── DATA SECTION

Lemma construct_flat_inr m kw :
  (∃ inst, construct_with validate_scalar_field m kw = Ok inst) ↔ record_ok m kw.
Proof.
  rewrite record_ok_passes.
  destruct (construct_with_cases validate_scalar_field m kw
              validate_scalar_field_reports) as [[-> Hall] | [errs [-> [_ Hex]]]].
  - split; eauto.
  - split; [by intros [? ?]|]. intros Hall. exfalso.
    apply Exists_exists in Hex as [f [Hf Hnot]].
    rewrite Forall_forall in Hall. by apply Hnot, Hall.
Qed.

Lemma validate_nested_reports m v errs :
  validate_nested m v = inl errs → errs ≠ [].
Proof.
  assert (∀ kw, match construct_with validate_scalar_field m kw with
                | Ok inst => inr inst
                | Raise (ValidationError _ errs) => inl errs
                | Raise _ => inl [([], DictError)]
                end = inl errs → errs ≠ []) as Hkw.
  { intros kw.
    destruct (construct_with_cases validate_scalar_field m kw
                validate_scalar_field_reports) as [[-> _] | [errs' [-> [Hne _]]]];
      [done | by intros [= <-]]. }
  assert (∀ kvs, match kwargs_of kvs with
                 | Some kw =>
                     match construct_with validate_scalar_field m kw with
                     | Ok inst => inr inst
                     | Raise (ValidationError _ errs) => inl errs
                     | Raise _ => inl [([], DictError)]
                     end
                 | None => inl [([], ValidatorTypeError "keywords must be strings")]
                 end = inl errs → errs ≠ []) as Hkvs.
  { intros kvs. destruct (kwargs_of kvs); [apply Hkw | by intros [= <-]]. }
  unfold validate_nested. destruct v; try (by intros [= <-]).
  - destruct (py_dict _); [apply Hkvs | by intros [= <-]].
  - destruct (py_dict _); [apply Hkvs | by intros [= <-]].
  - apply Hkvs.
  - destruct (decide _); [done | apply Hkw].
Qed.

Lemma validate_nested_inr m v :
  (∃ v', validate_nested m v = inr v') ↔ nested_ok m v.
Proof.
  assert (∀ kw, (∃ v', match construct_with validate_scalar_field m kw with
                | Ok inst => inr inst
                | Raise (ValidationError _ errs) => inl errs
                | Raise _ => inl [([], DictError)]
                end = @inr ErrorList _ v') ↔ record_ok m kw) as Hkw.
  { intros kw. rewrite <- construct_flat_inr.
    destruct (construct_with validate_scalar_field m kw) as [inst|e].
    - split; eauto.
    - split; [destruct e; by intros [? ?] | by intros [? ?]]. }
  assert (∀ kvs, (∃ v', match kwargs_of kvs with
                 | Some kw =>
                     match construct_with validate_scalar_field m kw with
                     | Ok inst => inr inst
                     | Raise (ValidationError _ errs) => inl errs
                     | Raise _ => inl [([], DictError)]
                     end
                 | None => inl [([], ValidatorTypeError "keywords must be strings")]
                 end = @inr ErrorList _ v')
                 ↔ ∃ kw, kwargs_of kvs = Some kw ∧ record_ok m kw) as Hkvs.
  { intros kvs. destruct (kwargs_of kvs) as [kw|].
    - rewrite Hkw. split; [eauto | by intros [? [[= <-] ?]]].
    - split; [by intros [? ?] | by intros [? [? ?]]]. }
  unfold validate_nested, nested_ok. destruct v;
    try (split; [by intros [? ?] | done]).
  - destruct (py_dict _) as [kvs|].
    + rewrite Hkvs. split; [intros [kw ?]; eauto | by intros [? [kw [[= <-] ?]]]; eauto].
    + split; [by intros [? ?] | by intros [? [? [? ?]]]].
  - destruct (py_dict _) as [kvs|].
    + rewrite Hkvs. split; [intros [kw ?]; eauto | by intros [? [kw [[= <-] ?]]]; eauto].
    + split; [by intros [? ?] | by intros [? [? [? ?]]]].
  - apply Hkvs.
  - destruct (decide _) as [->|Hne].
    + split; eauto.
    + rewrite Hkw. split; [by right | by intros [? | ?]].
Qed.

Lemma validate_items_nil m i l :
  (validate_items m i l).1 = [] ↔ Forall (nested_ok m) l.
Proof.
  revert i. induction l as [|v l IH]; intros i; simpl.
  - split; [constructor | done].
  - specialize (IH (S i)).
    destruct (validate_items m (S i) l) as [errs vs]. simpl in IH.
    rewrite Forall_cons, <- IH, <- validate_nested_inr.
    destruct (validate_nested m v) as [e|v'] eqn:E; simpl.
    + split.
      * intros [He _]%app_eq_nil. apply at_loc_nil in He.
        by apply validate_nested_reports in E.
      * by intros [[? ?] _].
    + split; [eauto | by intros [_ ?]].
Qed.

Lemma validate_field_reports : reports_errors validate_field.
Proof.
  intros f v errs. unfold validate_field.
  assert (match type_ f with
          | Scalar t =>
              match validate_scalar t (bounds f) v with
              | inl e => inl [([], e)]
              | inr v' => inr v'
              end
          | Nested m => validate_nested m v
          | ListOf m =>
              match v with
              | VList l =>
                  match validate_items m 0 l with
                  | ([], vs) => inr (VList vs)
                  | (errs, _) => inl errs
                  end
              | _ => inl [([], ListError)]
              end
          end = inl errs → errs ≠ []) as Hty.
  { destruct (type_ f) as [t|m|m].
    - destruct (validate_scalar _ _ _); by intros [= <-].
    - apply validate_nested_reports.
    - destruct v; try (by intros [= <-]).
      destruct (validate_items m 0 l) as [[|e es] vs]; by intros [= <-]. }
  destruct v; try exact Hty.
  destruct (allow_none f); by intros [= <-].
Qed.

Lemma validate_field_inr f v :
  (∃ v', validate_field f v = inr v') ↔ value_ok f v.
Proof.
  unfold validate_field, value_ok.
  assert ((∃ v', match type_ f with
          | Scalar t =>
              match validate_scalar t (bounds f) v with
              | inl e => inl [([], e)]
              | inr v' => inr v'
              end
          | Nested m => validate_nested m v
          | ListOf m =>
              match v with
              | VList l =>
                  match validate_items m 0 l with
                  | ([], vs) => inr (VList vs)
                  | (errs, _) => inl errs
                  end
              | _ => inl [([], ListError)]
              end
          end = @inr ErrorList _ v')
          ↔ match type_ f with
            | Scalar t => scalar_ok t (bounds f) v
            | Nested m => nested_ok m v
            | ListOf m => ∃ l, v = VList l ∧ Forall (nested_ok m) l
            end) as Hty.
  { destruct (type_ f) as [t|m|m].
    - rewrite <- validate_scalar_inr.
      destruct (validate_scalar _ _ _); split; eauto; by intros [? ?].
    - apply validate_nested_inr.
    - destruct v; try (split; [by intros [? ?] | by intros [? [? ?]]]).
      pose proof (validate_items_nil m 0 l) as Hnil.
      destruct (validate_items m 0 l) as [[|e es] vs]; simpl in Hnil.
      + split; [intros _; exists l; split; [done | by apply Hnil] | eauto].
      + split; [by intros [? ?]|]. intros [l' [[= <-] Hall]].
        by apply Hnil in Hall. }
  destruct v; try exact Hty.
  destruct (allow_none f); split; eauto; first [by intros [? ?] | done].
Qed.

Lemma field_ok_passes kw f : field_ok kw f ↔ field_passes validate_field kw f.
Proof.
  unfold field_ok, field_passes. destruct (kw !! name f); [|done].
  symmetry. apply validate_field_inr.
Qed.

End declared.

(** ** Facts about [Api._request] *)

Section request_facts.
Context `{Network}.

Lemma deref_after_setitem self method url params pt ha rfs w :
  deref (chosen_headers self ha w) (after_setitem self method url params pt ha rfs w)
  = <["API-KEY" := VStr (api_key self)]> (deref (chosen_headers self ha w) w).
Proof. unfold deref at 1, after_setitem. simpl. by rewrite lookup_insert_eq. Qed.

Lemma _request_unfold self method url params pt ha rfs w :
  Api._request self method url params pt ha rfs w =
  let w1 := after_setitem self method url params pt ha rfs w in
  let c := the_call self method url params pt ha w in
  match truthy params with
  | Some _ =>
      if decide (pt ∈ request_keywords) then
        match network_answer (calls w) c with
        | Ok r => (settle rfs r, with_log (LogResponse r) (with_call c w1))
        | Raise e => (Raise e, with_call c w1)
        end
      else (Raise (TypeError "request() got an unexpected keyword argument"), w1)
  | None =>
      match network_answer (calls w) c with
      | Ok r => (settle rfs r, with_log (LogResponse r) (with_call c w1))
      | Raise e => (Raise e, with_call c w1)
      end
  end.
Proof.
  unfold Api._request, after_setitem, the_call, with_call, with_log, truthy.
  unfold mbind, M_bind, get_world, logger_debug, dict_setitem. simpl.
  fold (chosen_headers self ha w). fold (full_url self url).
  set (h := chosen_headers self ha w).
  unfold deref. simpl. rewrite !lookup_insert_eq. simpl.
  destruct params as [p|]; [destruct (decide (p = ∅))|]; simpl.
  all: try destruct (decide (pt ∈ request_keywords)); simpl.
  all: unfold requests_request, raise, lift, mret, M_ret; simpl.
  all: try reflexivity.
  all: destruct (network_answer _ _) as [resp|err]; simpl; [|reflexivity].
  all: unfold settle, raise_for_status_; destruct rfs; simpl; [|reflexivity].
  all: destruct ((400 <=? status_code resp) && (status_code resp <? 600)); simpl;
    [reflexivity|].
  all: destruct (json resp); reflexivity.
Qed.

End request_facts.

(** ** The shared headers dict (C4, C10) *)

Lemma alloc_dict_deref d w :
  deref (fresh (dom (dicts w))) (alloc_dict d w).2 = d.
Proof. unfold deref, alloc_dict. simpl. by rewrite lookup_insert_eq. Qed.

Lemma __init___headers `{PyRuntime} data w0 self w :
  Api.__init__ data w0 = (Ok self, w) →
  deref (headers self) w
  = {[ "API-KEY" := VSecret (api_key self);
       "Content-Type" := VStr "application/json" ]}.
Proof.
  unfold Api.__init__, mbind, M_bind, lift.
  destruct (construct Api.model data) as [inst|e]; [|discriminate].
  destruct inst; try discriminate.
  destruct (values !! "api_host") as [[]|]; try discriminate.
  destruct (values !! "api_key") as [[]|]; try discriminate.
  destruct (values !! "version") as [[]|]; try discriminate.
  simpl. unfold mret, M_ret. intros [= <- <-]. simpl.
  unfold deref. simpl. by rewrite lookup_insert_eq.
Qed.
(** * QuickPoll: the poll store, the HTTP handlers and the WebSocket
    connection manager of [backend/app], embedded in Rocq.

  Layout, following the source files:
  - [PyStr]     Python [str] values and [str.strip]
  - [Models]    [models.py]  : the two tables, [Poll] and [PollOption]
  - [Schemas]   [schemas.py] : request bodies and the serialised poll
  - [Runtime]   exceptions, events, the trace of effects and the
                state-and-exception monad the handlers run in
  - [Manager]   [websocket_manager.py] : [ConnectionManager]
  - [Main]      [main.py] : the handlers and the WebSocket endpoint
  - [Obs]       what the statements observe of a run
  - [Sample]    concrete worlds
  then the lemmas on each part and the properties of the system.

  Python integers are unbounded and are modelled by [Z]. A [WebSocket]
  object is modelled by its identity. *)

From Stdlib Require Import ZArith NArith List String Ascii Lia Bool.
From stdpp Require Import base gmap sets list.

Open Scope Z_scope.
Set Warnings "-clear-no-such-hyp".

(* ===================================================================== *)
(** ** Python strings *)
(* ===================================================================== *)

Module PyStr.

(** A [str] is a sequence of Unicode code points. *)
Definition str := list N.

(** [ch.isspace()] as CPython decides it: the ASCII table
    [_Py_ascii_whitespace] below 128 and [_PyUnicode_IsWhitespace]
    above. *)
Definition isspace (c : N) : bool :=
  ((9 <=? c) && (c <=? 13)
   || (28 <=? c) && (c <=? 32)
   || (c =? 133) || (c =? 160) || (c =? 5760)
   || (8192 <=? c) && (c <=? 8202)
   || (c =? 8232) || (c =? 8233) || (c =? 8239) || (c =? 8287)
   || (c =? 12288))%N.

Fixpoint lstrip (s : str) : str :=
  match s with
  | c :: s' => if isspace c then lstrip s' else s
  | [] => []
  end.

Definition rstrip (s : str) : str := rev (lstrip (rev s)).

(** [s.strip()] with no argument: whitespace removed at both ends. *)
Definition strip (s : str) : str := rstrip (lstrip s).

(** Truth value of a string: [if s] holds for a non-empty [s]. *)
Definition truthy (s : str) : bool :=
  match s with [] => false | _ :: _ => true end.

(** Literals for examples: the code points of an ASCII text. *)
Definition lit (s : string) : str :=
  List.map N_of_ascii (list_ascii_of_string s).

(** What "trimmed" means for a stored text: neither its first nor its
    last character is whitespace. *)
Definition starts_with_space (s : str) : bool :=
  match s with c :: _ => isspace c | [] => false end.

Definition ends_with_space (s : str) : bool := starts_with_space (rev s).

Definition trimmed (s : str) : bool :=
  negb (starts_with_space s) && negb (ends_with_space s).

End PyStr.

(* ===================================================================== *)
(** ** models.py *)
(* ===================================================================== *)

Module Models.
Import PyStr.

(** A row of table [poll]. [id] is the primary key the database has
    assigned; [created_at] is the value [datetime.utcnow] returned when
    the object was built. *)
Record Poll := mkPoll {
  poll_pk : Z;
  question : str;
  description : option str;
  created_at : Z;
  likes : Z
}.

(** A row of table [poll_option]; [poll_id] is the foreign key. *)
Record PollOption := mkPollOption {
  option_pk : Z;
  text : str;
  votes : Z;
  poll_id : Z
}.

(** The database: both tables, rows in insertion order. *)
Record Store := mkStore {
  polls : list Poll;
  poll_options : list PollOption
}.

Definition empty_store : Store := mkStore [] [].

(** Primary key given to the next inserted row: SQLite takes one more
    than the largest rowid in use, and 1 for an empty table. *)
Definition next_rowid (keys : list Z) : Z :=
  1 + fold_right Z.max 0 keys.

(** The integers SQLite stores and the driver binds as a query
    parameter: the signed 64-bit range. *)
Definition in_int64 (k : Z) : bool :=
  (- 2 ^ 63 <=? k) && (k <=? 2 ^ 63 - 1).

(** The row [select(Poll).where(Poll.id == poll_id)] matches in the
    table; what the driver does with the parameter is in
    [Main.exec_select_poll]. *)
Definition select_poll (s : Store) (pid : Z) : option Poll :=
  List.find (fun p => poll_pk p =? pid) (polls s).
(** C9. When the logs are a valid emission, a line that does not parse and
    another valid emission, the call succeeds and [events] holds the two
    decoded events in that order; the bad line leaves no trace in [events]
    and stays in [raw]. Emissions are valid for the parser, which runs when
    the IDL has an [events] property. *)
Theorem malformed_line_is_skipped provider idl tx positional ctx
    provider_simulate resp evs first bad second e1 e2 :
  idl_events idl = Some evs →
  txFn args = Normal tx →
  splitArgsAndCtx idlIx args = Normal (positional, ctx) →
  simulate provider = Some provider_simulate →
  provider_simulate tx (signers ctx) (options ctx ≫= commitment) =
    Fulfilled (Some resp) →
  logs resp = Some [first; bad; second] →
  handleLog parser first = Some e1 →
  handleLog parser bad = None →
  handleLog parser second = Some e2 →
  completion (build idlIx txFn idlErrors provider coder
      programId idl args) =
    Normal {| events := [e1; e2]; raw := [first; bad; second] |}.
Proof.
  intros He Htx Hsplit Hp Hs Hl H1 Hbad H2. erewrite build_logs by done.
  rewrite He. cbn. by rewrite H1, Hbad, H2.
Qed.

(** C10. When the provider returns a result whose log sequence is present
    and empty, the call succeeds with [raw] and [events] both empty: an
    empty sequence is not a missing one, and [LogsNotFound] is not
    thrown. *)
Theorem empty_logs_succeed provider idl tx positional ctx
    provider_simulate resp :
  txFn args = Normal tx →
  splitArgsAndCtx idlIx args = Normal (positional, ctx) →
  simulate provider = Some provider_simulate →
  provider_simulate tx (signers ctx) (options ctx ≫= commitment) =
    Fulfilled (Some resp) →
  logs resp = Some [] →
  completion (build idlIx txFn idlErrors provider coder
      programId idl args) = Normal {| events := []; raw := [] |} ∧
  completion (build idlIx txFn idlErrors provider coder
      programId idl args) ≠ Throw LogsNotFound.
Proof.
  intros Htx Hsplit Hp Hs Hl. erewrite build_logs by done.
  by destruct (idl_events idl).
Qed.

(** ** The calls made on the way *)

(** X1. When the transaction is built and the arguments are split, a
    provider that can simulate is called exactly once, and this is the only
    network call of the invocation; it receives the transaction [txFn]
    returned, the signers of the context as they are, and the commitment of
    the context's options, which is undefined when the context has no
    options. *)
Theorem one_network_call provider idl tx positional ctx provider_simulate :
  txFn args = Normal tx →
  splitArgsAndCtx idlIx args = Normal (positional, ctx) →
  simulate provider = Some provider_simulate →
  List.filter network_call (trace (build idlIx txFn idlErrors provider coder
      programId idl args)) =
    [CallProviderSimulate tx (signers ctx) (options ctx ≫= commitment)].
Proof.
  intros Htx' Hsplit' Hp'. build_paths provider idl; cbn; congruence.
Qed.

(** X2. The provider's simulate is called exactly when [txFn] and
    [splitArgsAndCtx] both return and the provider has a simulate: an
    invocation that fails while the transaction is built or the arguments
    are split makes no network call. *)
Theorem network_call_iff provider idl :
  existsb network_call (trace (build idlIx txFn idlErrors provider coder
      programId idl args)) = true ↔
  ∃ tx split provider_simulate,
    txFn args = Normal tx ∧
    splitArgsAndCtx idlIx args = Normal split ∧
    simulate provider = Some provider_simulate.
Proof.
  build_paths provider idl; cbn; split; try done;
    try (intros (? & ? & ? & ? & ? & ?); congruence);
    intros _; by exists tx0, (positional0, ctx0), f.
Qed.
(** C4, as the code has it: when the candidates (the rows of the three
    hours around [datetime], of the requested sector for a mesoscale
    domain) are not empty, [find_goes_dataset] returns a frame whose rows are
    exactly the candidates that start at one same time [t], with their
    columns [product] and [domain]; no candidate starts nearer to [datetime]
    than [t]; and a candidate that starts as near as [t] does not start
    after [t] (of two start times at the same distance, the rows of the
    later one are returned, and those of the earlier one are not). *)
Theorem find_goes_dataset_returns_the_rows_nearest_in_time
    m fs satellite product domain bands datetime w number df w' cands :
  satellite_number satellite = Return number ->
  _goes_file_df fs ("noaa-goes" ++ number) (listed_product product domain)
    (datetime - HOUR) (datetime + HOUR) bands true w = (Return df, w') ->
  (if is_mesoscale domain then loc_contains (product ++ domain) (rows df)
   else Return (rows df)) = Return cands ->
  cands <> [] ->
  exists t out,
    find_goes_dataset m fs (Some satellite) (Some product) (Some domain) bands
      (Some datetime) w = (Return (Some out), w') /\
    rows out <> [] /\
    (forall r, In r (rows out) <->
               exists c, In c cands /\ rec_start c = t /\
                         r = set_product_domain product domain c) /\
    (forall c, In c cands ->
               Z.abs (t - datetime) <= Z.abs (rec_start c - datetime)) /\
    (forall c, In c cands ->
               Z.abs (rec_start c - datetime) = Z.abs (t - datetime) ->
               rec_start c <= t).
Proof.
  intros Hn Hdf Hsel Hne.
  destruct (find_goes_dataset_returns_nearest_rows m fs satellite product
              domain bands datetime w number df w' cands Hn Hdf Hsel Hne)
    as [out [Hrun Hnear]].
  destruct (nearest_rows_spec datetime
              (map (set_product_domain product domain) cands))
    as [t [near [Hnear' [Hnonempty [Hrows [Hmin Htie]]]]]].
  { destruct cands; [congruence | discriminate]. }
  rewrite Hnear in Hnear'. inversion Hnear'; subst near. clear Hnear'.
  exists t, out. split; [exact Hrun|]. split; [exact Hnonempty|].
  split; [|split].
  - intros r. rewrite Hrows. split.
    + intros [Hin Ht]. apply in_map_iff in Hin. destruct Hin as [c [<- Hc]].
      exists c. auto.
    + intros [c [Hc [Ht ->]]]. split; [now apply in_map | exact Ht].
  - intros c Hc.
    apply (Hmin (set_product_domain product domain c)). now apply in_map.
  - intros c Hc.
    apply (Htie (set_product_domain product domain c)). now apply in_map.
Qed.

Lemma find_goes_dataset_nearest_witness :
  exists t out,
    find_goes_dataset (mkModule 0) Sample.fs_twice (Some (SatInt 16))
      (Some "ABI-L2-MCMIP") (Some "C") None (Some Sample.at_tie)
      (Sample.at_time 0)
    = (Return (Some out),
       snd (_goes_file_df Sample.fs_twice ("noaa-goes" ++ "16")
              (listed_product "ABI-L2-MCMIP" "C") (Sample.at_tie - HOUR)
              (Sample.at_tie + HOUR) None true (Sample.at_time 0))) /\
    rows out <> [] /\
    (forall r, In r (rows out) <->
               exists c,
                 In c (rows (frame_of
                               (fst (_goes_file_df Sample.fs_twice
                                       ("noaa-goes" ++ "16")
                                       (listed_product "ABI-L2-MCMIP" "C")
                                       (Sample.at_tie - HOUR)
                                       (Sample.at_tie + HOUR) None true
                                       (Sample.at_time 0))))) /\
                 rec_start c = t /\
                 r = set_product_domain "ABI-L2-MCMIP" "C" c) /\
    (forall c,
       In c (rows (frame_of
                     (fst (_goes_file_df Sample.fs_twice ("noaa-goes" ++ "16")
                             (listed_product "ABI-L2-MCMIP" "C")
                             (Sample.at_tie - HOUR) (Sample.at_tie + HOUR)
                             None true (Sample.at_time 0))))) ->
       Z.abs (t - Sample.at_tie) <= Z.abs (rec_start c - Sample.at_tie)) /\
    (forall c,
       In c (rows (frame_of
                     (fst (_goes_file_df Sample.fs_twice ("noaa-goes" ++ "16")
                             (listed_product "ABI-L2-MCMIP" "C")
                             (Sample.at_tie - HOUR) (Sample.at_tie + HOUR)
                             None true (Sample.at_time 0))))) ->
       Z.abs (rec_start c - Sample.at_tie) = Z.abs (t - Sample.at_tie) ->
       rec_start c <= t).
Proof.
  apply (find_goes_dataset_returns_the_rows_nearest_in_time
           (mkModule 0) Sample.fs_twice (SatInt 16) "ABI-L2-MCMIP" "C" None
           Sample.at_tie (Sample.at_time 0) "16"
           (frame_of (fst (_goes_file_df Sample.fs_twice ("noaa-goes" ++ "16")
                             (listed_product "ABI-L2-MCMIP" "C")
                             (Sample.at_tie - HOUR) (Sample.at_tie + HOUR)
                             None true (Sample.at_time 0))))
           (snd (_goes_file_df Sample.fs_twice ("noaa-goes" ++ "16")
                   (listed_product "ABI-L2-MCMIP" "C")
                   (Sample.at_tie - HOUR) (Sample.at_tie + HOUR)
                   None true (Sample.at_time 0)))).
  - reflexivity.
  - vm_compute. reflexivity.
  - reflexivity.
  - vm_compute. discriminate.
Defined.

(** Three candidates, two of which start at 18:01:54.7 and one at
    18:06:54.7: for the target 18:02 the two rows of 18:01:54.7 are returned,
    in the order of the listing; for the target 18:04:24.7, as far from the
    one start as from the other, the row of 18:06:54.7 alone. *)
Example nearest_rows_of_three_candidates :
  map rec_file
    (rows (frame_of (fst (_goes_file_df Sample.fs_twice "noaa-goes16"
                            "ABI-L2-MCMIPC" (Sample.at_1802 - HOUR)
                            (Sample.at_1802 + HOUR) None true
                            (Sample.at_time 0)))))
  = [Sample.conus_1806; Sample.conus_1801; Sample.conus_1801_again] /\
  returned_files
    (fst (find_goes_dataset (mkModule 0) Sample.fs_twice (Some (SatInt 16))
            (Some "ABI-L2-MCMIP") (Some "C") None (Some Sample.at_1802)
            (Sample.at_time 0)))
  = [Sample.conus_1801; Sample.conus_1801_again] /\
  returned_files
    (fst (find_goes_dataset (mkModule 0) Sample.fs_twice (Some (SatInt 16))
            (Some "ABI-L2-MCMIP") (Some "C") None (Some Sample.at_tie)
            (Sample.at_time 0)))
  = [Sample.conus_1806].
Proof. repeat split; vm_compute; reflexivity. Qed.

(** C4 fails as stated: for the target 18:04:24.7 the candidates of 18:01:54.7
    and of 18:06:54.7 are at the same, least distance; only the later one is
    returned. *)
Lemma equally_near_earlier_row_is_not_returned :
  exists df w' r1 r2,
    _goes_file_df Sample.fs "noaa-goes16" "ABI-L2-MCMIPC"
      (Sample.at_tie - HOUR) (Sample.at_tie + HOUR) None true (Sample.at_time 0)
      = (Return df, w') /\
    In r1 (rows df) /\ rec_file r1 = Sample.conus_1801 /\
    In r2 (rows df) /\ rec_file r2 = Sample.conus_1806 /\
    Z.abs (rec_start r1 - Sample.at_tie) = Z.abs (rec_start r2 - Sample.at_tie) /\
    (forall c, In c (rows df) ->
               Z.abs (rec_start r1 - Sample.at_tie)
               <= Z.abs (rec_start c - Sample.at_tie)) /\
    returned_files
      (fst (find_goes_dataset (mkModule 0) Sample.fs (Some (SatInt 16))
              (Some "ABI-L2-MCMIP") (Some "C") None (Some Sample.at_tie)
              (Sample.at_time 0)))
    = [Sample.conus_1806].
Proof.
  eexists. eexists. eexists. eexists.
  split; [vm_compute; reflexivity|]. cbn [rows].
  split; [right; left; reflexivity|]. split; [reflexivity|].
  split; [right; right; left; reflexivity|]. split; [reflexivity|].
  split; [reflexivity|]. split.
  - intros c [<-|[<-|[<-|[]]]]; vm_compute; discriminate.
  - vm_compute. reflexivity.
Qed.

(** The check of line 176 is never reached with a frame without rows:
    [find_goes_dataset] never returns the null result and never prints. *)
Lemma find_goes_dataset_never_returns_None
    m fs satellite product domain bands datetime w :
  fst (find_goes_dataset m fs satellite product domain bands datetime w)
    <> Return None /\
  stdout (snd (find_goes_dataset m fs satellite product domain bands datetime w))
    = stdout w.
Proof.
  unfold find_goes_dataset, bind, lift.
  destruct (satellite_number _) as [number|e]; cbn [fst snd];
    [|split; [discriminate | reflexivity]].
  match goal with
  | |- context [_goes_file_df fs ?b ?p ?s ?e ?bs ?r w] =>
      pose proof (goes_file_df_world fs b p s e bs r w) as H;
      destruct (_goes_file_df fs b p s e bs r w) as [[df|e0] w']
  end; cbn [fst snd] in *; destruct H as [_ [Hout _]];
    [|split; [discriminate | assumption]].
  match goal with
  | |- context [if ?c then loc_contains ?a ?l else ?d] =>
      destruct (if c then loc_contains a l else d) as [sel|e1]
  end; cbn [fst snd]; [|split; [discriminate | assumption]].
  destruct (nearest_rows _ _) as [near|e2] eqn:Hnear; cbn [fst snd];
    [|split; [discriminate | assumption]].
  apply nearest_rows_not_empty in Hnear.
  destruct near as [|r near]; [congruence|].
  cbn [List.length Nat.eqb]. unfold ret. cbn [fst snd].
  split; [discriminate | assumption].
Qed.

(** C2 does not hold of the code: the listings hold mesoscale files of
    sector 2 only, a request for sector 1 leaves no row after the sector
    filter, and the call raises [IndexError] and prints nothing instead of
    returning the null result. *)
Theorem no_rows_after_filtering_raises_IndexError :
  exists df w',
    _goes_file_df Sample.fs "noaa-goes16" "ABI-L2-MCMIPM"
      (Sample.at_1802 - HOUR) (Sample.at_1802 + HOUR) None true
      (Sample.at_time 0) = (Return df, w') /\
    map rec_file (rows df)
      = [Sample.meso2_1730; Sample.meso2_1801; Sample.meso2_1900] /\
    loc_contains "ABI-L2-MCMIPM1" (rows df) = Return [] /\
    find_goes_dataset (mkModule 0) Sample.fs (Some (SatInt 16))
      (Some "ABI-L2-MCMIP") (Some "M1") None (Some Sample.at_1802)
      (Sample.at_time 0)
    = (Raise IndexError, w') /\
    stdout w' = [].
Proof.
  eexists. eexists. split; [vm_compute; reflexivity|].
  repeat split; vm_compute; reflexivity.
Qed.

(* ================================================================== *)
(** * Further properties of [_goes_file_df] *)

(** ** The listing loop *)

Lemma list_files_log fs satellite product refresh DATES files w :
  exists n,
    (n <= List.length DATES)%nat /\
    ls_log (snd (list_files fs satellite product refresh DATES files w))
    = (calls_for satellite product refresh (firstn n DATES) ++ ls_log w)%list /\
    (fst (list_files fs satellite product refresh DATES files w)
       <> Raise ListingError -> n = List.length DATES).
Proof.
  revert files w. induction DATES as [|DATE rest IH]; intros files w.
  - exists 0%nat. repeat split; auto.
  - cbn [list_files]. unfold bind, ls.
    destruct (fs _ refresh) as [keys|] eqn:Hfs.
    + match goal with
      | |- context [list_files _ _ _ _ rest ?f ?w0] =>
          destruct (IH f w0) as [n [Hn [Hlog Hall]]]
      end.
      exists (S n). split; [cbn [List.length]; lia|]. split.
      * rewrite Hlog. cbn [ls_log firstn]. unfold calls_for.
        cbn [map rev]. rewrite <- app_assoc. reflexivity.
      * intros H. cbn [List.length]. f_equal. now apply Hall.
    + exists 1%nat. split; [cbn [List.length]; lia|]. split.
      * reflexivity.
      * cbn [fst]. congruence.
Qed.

────

THE TASK ▸
Copy each line of the data that contains the word "modelled", leaving the other lines out.

OUTPUT OF THE TASK ▸
  Python integers are unbounded and are modelled by [Z]. A [WebSocket]
  object is modelled by its identity. *)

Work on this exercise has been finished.